Ларькин: Пойду выключу компьютер.

(Ларькин возвращается в свою комнату, некоторое время возится там. Борисов гремит посудой. Ларькин моет руки в ванной и возвращается на кухню.)

Борисов: Экий ты запасливый.

Ларькин: Просто очень люблю кетчуп.

(Звяканье посуды, бульканье разливаемой по стаканам водки. Борисов принюхивается и в предвкушении крякает. Пауза.)

Ларькин: Ну... за ясность.

Борисов: Хороший тост.

(Пьют.)

Ларькин: Вот, прошу, так вкуснее.

Борисов: Благодарствуйте.

(Закусывают.)

Ларькин: Что, о делах сегодня совсем не будем говорить?

Борисов: Если б была ещё водка, я сказал бы: не раньше, чем после третьей.

Ларькин: Так не будем откладывать. Одну минуточку...

(Уходит в комнату и через несколько секунд возвращается.)

Борисов: Однако... Куда ты столько набрал?

Ларькин: В медицинских целях. Исключительно.

Борисов: Психотерапевт... Так-так.

(Возня с пробкой, бульканье,)

Ларькин: Ну... за успех безнадежного дела.

Борисов: Поехали.

(Пьют, закусывают.)

Борисов: Нет, что ни говори, а лучше квашеной капустки всё равно закуски нет.
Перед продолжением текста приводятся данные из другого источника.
(* ===== verification/Syscall.v ===== *)
(** * System-call arguments and the process system calls
      (kernel/syscall.c: fetchaddr .. argstr; kernel/sysproc.c) *)

From stdpp Require Import base gmap list strings.
From Stdlib Require Import ZArith Lia.
From S2P Require Import Prelude Riscv Memory State Spinlock Sched Kalloc Vm Bio Log Fs Console Pipe File Proc Signal Bsem.

Section Syscall.
Context {KS : KSyms} {ST : SlotTail}.

(** Fetch the uint64 at addr from the current process; [None] is the return of -1. *)
Definition fetchaddr (addr : Z) : K (option Z) :=
  p ← curproc;
  pr ← proc_of p;
  if (p_sz pr <=? addr) || (p_sz pr <? u64 (addr + 8)) then mret None else
  r ← copyin (p_pagetable pr) addr 8;
  if negb (fst r =? 0) then mret None else mret (Some (le_combine (snd r))).

(** Fetch the nul-terminated string at addr from the current process into a buffer of
    [max] bytes.  Returns the return value (the length of the string, without its nul, or
    -1) and the bytes written to the buffer. *)
Definition fetchstr (addr : Z) (max : nat) : K (Z * list Z) :=
  p ← curproc;
  pr ← proc_of p;
  r ← copyinstr (p_pagetable pr) addr max;
  if fst r <? 0 then mret r else
  match strlen (str_of_list (snd r)) (length (snd r)) with
  | Some n => mret (n, snd r)
  | None => panic "kerneltrap"
  end.

Definition argraw (n : Z) : K Z :=
  p ← curproc;
  match n with
  | 0 => tf_get p TF_a0
  | 1 => tf_get p TF_a1
  | 2 => tf_get p TF_a2
  | 3 => tf_get p TF_a3
  | 4 => tf_get p TF_a4
  | 5 => tf_get p TF_a5
  | _ => panic "argraw"
  end.

(** Fetch the nth 32-bit system call argument. *)
Definition argint (n : Z) : K Z := x ← argraw n; mret (s32 x).
(** Retrieve an argument as a pointer. *)
Definition argaddr (n : Z) : K Z := argraw n.
(** Fetch the nth word-sized system call argument as a null-terminated string. *)
Definition argstr (n : Z) (max : nat) : K (Z * list Z) :=
  addr ← argaddr n; fetchstr addr max.

(** ** sysproc.c: every handler returns the uint64 that goes into a0 *)

Definition sys_exit : K Z :=
  n ← argint 0; exit n;; mret 0.

Definition sys_getpid : K Z :=
  p ← curproc; pr ← proc_of p; mret (u64 (p_pid pr)).

Definition sys_fork : K Z := r ← fork; mret (u64 r).

Definition sys_wait : K Z := p ← argaddr 0; r ← wait p; mret (u64 r).

Definition sys_sbrk : K Z :=
  n ← argint 0;
  p ← curproc;
  pr ← proc_of p;
  let addr := s32 (p_sz pr) in
  r ← growproc n;
  if r <? 0 then mret (u64 (-1)) else mret (u64 addr).

(** The loop of [sys_sleep]: [ticks - ticks0 < n] compares as unsigned. *)
Fixpoint sleep_ticks (fuel : nat) (p : nat) (ticks0 n : Z) : K Z :=
  match fuel with
  | O => block
  | S fuel =>
      t ← kgets k_ticks;
      if u32 (t - ticks0) <? u32 n then
        pr ← proc_of p;
        if negb (p_killed pr =? 0) then release LTicks;; mret (u64 (-1))
        else sleep ChTicks LTicks;; sleep_ticks fuel p ticks0 n
      else release LTicks;; mret 0
  end.

Definition sys_sleep : K Z :=
  n ← argint 0;
  acquire LTicks;;
  ticks0 ← kgets k_ticks;
  p ← curproc;
  fuel ← gets (fun w => S (length (w_env w)));
  sleep_ticks fuel p ticks0 n.

Definition sys_kill : K Z :=
  pid ← argint 0;
  signum ← argint 1;
  r ← kill pid signum;
  mret (u64 r).

Definition sys_uptime : K Z :=
  acquire LTicks;;
  xticks ← kgets k_ticks;
  release LTicks;;
  mret xticks.

Definition sys_sigprocmask : K Z :=
  sigmask ← argint 0;
  if sigmask <? 0 then mret (u64 (-1)) else sigprocmask (u32 sigmask).

Definition sys_sigaction : K Z :=
  signum ← argint 0;
  act ← argaddr 1;
  oldact ← argaddr 2;
  r ← sigaction signum act oldact;
  mret (u64 r).

Definition sys_sigret : K Z := sigret;; mret 0.

Definition sys_bsem_alloc : K Z := r ← bsem_alloc; mret (u64 r).
Definition sys_bsem_free : K Z := id ← argint 0; bsem_free id;; mret 0.
Definition sys_bsem_down : K Z := id ← argint 0; bsem_down id;; mret 0.
Definition sys_bsem_up : K Z := id ← argint 0; bsem_up id;; mret 0.

End Syscall.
И не шинкованная, а половиночками, знаешь, половиночками...

Ларькин: Ничего. Котлеты у вас тоже неплохие получились.

(Звяканье вилок и тарелок.)

Ларькин: Товарищ майор...

Борисов: Только после третьей.

Ларькин: Тогда о чём же говорить-то? Блин... Ну, вот... скажем... Вы вот в такой, скажем, городской обстановке какое оружие предпочитаете?